[Items listed in a dataset]
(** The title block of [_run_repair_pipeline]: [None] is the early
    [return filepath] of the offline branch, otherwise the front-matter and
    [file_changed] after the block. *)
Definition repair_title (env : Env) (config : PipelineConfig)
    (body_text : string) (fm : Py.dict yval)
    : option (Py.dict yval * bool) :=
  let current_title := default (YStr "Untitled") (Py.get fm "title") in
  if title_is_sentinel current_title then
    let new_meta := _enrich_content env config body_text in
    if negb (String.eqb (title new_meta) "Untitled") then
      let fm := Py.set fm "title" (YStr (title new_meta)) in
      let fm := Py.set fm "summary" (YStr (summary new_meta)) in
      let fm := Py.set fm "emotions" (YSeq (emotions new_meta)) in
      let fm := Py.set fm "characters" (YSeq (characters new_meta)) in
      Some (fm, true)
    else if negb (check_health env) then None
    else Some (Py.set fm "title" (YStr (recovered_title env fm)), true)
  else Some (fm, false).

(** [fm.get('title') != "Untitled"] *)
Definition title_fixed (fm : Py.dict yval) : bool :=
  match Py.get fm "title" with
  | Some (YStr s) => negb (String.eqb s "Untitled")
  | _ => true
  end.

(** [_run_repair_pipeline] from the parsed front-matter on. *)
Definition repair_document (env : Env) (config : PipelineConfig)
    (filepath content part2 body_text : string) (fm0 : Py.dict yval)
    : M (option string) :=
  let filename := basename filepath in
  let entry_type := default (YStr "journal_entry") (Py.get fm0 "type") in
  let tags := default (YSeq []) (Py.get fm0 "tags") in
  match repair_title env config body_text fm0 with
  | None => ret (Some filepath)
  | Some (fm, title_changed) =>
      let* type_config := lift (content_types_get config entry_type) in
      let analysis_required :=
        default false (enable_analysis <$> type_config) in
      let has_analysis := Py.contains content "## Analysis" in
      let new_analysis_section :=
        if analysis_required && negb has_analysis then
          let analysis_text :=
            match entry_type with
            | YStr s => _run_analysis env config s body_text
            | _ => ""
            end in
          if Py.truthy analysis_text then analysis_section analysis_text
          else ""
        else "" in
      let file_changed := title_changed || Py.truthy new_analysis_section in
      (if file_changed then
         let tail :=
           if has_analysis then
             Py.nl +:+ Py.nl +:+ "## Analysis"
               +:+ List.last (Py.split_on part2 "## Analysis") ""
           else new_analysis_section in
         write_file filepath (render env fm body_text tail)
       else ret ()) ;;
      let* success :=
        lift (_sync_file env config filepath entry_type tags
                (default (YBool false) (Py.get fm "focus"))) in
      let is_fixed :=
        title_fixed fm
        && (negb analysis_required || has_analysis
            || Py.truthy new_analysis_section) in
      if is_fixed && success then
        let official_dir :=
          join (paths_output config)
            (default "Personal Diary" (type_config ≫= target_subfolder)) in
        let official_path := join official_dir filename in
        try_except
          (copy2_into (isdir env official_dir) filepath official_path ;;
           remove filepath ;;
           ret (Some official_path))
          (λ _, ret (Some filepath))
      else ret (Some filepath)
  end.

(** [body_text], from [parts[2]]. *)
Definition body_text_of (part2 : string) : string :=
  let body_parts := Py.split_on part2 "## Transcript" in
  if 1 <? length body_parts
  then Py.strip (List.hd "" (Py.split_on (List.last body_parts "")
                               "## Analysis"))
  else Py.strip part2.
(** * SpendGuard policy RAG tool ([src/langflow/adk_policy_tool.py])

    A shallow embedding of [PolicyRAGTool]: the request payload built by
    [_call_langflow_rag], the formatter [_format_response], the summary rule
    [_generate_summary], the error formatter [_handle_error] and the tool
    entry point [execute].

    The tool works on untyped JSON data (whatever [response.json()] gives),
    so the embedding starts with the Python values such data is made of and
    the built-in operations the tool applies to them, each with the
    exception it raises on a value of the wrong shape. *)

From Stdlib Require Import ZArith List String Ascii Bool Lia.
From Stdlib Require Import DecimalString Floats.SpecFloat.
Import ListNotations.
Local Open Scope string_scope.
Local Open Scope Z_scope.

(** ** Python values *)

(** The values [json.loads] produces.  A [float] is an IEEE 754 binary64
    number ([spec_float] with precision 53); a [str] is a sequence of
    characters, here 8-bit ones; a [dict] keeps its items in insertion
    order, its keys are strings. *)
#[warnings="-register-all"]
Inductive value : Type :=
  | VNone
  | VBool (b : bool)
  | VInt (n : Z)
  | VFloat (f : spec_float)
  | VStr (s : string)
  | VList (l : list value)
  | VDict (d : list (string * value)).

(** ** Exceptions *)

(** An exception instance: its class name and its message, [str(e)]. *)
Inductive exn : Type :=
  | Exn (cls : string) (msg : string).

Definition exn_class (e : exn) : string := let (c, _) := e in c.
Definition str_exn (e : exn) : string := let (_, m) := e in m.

EXERCISE DETAILS —
Find "let entry_type := default" in the entries above and copy that whole line exactly, then each line after it through the line that contains "let* type_config := lift".

SOLUTION FOR THIS EXERCISE —
  let entry_type := default (YStr "journal_entry") (Py.get fm0 "type") in
  let tags := default (YSeq []) (Py.get fm0 "tags") in
  match repair_title env config body_text fm0 with
  | None => ret (Some filepath)
  | Some (fm, title_changed) =>
      let* type_config := lift (content_types_get config entry_type) in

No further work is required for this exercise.